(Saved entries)
(** * A model of [JSONSourceCode] (src/languages/json-source-code.js)

    The class sits between a parsed JSON document (momoa AST plus token
    array) and ESLint's rule runner.  This development embeds the class
    in Rocq -- its private fields become a record, its methods functions
    that pass this record along -- and proves the properties the prose
    specification states about token indexing, token navigation,
    traversal, parent lookup and inline configuration comments. *)

From Stdlib Require Import ZArith NArith List String Ascii Lia Bool.
From stdpp Require Import base numbers option list gmap.
From Equations Require Import Equations.

Local Open Scope Z_scope.
Set Warnings "-register-all".

(** ** JavaScript strings

    A JavaScript string is a sequence of UTF-16 code units.  Only the
    operations the class uses are modelled. *)

Abbreviation jsstring := (list N).

(** A string literal of the source, as code units. *)
Definition js (s : String.string) : jsstring :=
  List.map N_of_ascii (list_ascii_of_string s).

(** [String.prototype.endsWith(suffix)]. *)
Definition endsWith (s suffix : jsstring) : bool :=
  (length suffix <=? length s)%nat
  && bool_decide (drop (length s - length suffix)%nat s = suffix).

(** The relative-index clamping of [String.prototype.slice]. *)
Definition clamp_index (len k : Z) : Z :=
  if k <? 0 then Z.max (len + k) 0 else Z.min k len.

(** [String.prototype.slice(start, end)]; [None] is an omitted [end]. *)
Definition slice (s : jsstring) (start : Z) (end_ : option Z) : jsstring :=
  let len := Z.of_nat (length s) in
  let from := clamp_index len start in
  let to := match end_ with None => len | Some e => clamp_index len e end in
  if to <=? from then []
  else take (Z.to_nat (to - from)) (drop (Z.to_nat from) s).

(** The class [\s] of an ECMAScript regular expression: WhiteSpace and
    LineTerminator code points (all of them in the basic plane). *)
Definition is_regexp_space (c : N) : bool :=
  existsb (N.eqb c)
    [ 0x09; 0x0A; 0x0B; 0x0C; 0x0D; 0x20; 0xA0; 0x1680;
      0x2000; 0x2001; 0x2002; 0x2003; 0x2004; 0x2005; 0x2006; 0x2007;
      0x2008; 0x2009; 0x200A; 0x2028; 0x2029; 0x202F; 0x205F; 0x3000;
      0xFEFF ]%N.

(** ** Tokens *)

Record Position := mkPosition { line : Z; column : Z; offset : Z }.

Record SourceLocation := mkLoc { loc_start : Position; loc_end : Position }.

(** A momoa token: its [type], [range] and [loc].  The tokens of the
    array all carry a [range]: the constructor reads it of every one of
    them. *)
Record Token := mkToken {
  tok_type : jsstring;
  tok_range : Z * Z;
  tok_loc : SourceLocation
}.

(** [token.type.endsWith("Comment")] *)
Definition isCommentToken (token : Token) : bool :=
  endsWith (tok_type token) (js "Comment").

(** ** processTokens *)

Record ProcessedTokens := mkProcessed {
  pt_comments : list Token;
  pt_starts : gmap Z nat;
  pt_ends : gmap Z nat
}.

(** One turn of the [for] loop of [processTokens], at index [i]. *)
Definition processTokens_body (i : nat) (token : Token) (acc : ProcessedTokens)
  : ProcessedTokens :=
  {| pt_comments :=
       if isCommentToken token then pt_comments acc ++ [token]
       else pt_comments acc;
     pt_starts := <[ fst (tok_range token) := i ]> (pt_starts acc);
     pt_ends := <[ snd (tok_range token) := i ]> (pt_ends acc) |}.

ACTIVITY> In the records above, each line with the string "None" should be copied.

ANSWER>
(** [String.prototype.slice(start, end)]; [None] is an omitted [end]. *)
  let to := match end_ with None => len | Some e => clamp_index len e end in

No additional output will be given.